Jakarta, Kompas - Tiga partai papan atas, yaitu Partai Demokrat, Partai Demokrasi Indonesia Perjuangan, dan Partai Golkar, mengungguli perolehan suara dalam pemilihan umum legislatif, Kamis (9/4). Meski demikian, konfigurasi politik kini berubah karena Partai Demokrat berhasil menggeser dominasi PDI-P dan Golkar yang berjaya dalam pemilu-pemilu sebelumnya.

Dua partai baru, yaitu Partai Gerakan Indonesia Raya (Gerindra) dan Partai Hati Nurani Rakyat (Hanura), berhasil menembus kelompok papan tengah bersama Partai Keadilan Sejahtera, Partai Amanat Nasional, Partai Persatuan Pembangunan, dan Partai Kebangkitan Bangsa.

Secara umum, pelaksanaan pemilu berlangsung aman meskipun kemarin terjadi aksi kekerasan di Papua yang menelan sejumlah korban jiwa.

Berdasarkan pantauan di sejumlah tempat pemungutan suara (TPS) di sejumlah provinsi terlihat tingkat kehadiran pemilih yang cenderung rendah. Bahkan, di TPS tempat Wakil Presiden Jusuf Kalla mencoblos di kawasan Menteng, Jakarta, hampir 50 persen dari jumlah pemilih yang terdaftar tak hadir. Situasi serupa juga ditemui di Bali, Bandung, Jambi, dan sejumlah wilayah lain.

Penyelenggaraan pemilu kali ini juga terkesan kurang lancar, menyusul banyaknya persoalan yang muncul, baik sebelum maupun pada hari pemungutan suara. Masalah yang paling mencolok adalah semrawutnya daftar pemilih tetap (DPT) yang menyebabkan sebagian rakyat Indonesia kemarin tak bisa menggunakan hak pilih. Sampai kemarin, warga yang namanya tak tercantum dalam DPT masih berupaya agar bisa memilih.

Kekisruhan muncul ketika Komisi Pemilihan Umum Kota Depok mengeluarkan Surat Instruksi Nomor 136/KPU-D/IV/2009 yang memperbolehkan warga Depok yang memiliki hak pilih tetapi namanya tak tercantum dalam DPT tetap memberikan suara. Meskipun surat itu sudah dicabut, tak urung hal itu membuat sejumlah TPS ribut.

Distribusi logistik pemilu pun sampai kemarin masih bermasalah. Kesemrawutan terjadi di sejumlah daerah akibat surat suara yang tertukar antardaerah pemilihan, rusak, kurang, dan tak mencantumkan nama calon anggota legislatif.

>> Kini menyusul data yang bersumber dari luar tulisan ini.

(* ===== verification/Dstr.v ===== *)
(** * Dynamic strings (libdstr/common.c)

    The buffer operations of dstr_t (growth by powers of two, appends,
    fixed-size buffers), substring views, comparison, searching, counting and
    splitting. A view that points into another buffer is the list of its bytes
    (or its pair of offsets where the code computes with them). *)

From S2P Require Import Prelude.

(** ** Buffers *)

(** [d_data] is data[0..len), so [len] is its length; [d_size] is the size of
    the allocation. *)
Record dstr := mkD { d_data : bytes; d_size : Z; d_fixed : bool }.

Definition d_len (d : dstr) : Z := zlen (d_data d).
Definition set_data (b : bytes) (d : dstr) : dstr := mkD b (d_size d) (d_fixed d).
Definition set_size (n : Z) (d : dstr) : dstr := mkD (d_data d) n (d_fixed d).

(** What malloc and realloc answer for a size, whether they succeed. *)
Class Alloc := alloc_ok : Z -> bool.
Definition always : Alloc := fun _ => true.

(** [while(newsize < min_size) newsize *= 2;] on a size_t. *)
Fixpoint grow_loop (fuel : nat) (newsize min_size : Z) : res Z :=
  if newsize <? min_size then
    match fuel with
    | O => Stop OutOfFuel
    | S f => grow_loop f (u64 (newsize * 2)) min_size
    end
  else Ok newsize.

(** A doubling sequence of 64-bit sizes that starts at 2 or more passes any
    size up to 2^63 in 64 steps. *)
Definition grow_fuel : nat := 64.

Definition dstr_grow_quiet `{Alloc} (min_size : Z) : stm dstr unit := fun ds =>
  if d_size ds >=? min_size then (Ok tt, ds)
  else if d_fixed ds then (Err E_FIXEDSIZE, ds)
  else
    match grow_loop grow_fuel (Z.max (d_size ds) 2) min_size with
    | Ok newsize =>
        if alloc_ok newsize then (Ok tt, set_size newsize ds)
        else (Err E_NOMEM, ds)
    | Err e => (Err e, ds)
    | Stop s => (Stop s, ds)
    end.

Definition dstr_append_quiet `{Alloc} (new_text : bytes) : stm dstr unit := fun ds =>
  let len := d_len ds in
  let copy : stm dstr unit := fun ds => (Ok tt, set_data (d_data ds ++ new_text) ds) in
  if len + zlen new_text >? d_size ds
  then (do! _ := dstr_grow_quiet (len + zlen new_text) in copy) ds
  else copy ds.

Definition dstr_append_char `{Alloc} (val : Z) : stm dstr unit := fun ds =>
  let put : stm dstr unit := fun ds => (Ok tt, set_data (d_data ds ++ [val]) ds) in
  if d_len ds >=? d_size ds
  then (do! _ := dstr_grow_quiet (d_len ds + 1) in put) ds
  else put ds.

Definition dstr_append_char_n `{Alloc} (val : Z) (n : nat) : stm dstr unit := fun ds =>
  let put : stm dstr unit := fun ds => (Ok tt, set_data (d_data ds ++ replicate n val) ds) in
  if d_len ds + Z.of_nat n >? d_size ds
  then (do! _ := dstr_grow_quiet (d_len ds + Z.of_nat n) in put) ds
  else put ds.

(** The terminating byte is written past [len]: it is not part of the contents. *)
Definition dstr_null_terminate_quiet `{Alloc} : stm dstr unit := fun ds =>
  if d_len ds >=? d_size ds then dstr_grow_quiet (d_len ds + 1) ds
  else (Ok tt, ds).

Definition dstr_copystrn `{Alloc} (inp : bytes) : stm dstr unit := fun ds =>
  if zlen inp =? 0 then (Ok tt, set_data [] ds)
  else (do! _ := dstr_grow_quiet (zlen inp) in
        fun ds => (Ok tt, set_data inp ds)) ds.

Definition dstr_leftshift (count : Z) (ds : dstr) : dstr :=
  if count =? 0 then ds
  else
    let shift := Z.min count (d_len ds) in
    set_data (drop (Z.to_nat shift) (d_data ds)) ds.

(** ** Views *)

Definition dstr_sub (inp : bytes) (start end_ : Z) : bytes :=
  let so := Z.min (zlen inp) start in
  let eo := Z.min (zlen inp) (if end_ =? 0 then zlen inp else end_) in
  let eo := Z.max so eo in
  slice inp so (eo - so).

Definition dstr_sub2 (inp : bytes) (start end_ : Z) : bytes :=
  let so := Z.min (zlen inp) start in
  let eo := Z.min (zlen inp) end_ in
  let eo := Z.max so eo in
  slice inp so (eo - so).

Definition char_in (c : Z) (chars : bytes) : bool := existsb (Z.eqb c) chars.

Fixpoint dstr_lstrip_chars (inp : bytes) (chars : bytes) : bytes :=
  match inp with
  | [] => []
  | c :: rest => if char_in c chars then dstr_lstrip_chars rest chars else inp
  end.

(** [out.len--] while the last byte is one of [chars]. *)
Fixpoint rstrip_loop (len : nat) (inp : bytes) (chars : bytes) : bytes :=
  match len with
  | O => []
  | S n =>
      match inp !! n with
      | Some c => if char_in c chars then rstrip_loop n inp chars else take len inp
      | None => take len inp
      end
  end.
Definition dstr_rstrip_chars (inp : bytes) (chars : bytes) : bytes :=
  rstrip_loop (length inp) inp chars.

Definition dstr_strip_chars (inp : bytes) (chars : bytes) : bytes :=
  dstr_lstrip_chars (dstr_rstrip_chars inp chars) chars.

(** ** Comparison *)

Definition ichar (c : Z) : Z :=
  if (schar (chr "a") <=? c) && (c <=? schar (chr "z")) then c - 32 else c.
Definition noichar (c : Z) : Z := c.

(** The common prefix loop; [inl] is an early return. *)
Fixpoint cmp_loop (char_fn : Z -> Z) (a b : bytes) : Z :=
  match a, b with
  | [], [] => 0
  | x :: _, [] => char_fn (schar x)
  | [], y :: _ => - char_fn (schar y)
  | x :: a', y :: b' =>
      let ca := char_fn (schar x) in
      let cb := char_fn (schar y) in
      if ca =? cb then cmp_loop char_fn a' b' else ca - cb
  end.

(** A dstr_t whose data pointer is NULL is [None]. *)
Definition do_dstr_cmp2 (a b : option bytes) (sensitive : bool) : Z :=
  match a, b with
  | None, None => 0
  | _, _ =>
      if (zlen (default [] a) =? 0) && (zlen (default [] b) =? 0) then 0
      else
        match a, b with
        | Some a, Some b => cmp_loop (if sensitive then noichar else ichar) a b
        | Some (x :: _), None | None, Some (x :: _) => schar x
        | _, _ => 0
        end
  end.

Definition do_dstr_eq (a b : bytes) (sensitive : bool) : bool :=
  (zlen a =? zlen b) && (do_dstr_cmp2 (Some a) (Some b) sensitive =? 0).

Definition dstr_cmp2 (a b : bytes) : Z := do_dstr_cmp2 (Some a) (Some b) true.
Definition dstr_eq (a b : bytes) : bool := do_dstr_eq a b true.
Definition dstr_icmp2 (a b : bytes) : Z := do_dstr_cmp2 (Some a) (Some b) false.
Definition dstr_ieq (a b : bytes) : bool := do_dstr_eq a b false.

Definition dstr_upper (text : bytes) : bytes :=
  map (fun c => if (chr "a" <=? c) && (c <=? chr "z") then c - 32 else c) text.
Definition dstr_lower (text : bytes) : bytes :=
  map (fun c => if (chr "A" <=? c) && (c <=? chr "Z") then c + 32 else c) text.

Definition do_beginswith (str pattern : bytes) (sensitive : bool) : bool :=
  let sub := dstr_sub2 str 0 (zlen pattern) in
  if sensitive then dstr_eq pattern sub else dstr_ieq pattern sub.
Definition do_endswith (str pattern : bytes) (sensitive : bool) : bool :=
  let sub := dstr_sub2 str (zlen str - Z.min (zlen str) (zlen pattern)) (zlen str) in
  if sensitive then dstr_eq pattern sub else dstr_ieq pattern sub.

(** ** Searching *)

(** The comparison of one pattern at one position of [dstr_find]: [text] is the
    text from that position on, [j] the number of bytes already matched. *)
Inductive pat_result := PMatch | PPartial (j : Z) | PNoMatch.

Fixpoint pat_match (text pat : bytes) (j : Z) {struct pat} : pat_result :=
  match pat with
  | [] => PMatch
  | c :: pat' =>
      match text with
      | [] => PPartial j
      | t :: text' => if t =? c then pat_match text' pat' (j + 1) else PNoMatch
      end
  end.

(** The loop over the patterns: the index of the first one that matches, or the
    longest partial match so far. *)
Fixpoint find_pats (text : bytes) (patterns : list bytes) (p : Z) (max_partial : Z)
  : Z + Z :=
  match patterns with
  | [] => inr max_partial
  | pat :: rest =>
      match pat_match text pat 0 with
      | PMatch => inl p
      | PPartial j => find_pats text rest (p + 1) (Z.max max_partial j)
      | PNoMatch => find_pats text rest (p + 1) max_partial
      end
  end.

Fixpoint find_loop (text : bytes) (patterns : list bytes) (i max_partial : Z)
  : option (Z * Z) * Z :=
  match text with
  | [] => (None, max_partial)
  | _ :: text' =>
      match find_pats text patterns 0 max_partial with
      | inl p => (Some (i, p), 0)
      | inr mp => find_loop text' patterns (i + 1) mp
      end
  end.

(** The position and the index of the pattern found there, and the length of the
    longest partial match at the end of the text. *)
Definition dstr_find (text : bytes) (patterns : list bytes) : option (Z * Z) * Z :=
  find_loop text patterns 0 0.

(** The result of a search for one pattern: the offset. *)
Definition find1 (text pat : bytes) : option Z :=
  fst <$> fst (dstr_find text [pat]).

(** ** Counting *)

Definition bytes_match (char_fn : Z -> Z) (text pat : bytes) (i : Z) : bool :=
  forallb (fun '(a, b) => char_fn (schar a) =? char_fn (schar b))
    (combine (slice text i (zlen pat)) pat).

Seperti disampaikan Ketua Badan Pengawas Pemilu Nur Hidayat Sardini, dua masalah utama yang terjadi saat pemungutan penghitungan suara adalah pemilih tidak terlayani dengan baik serta tata cara dan prosedur pemungutan dan penghitungan suara tidak dipatuhi penyelenggara pemilu.

Misalnya, ditemukan satu TPS fiktif di wilayah Kabupaten Jayapura lengkap dengan kotak suara dengan menggunakan DPT.

Laporan lainnya, ribuan calon pemilih yang terdaftar dalam DPT pada hari pemungutan suara berada di rumah sakit, rumah tahanan/lembaga pemasyarakatan, dan tempat lain yang membutuhkan perlakuan khusus tidak bisa memberikan suara karena KPU tidak menyediakan TPS khusus atau TPS keliling.

Bawaslu menilai, terjadinya sejumlah pelanggaran dan munculnya masalah karena lemahnya manajemen pemilu mulai dari perencanaan hingga pelaksanaan. KPU dinilai sangat tidak siap mengantisipasi dan terkesan menganggap kecil persoalan.

Padahal, beberapa permasalahan yang muncul, seperti tertukarnya surat suara dan kurangnya jumlah surat suara, sebenarnya sudah diperkirakan. KPU juga sudah diingatkan berulang kali oleh Bawaslu agar lebih serius dan sungguh-sungguh dalam pengadaan dan pendistribusian logistik pemilu.

Pernyataan senada dilontarkan Presiden Susilo Bambang Yudhoyono, Kamis malam, yang menilai, pemilu berlangsung relatif baik, tetapi diakui terdapat sejumlah permasalahan teknis di lapangan, yang semuanya itu menjadi domain KPU dan KPUD.

Presiden menegaskan agar pelajaran yang diperoleh dalam pemungutan suara kemarin dijadikan perhatian sehingga tak terulang dalam pemilu presiden mendatang.

Belum cerminan DPR

Terkait dengan hasil hitung cepat yang sudah dilansir sejumlah lembaga survei, Ketua Perkumpulan untuk Pemilu dan Demokrasi Didik Supriyanto mengingatkan bahwa hasil itu belum menggambarkan komposisi kursi DPR.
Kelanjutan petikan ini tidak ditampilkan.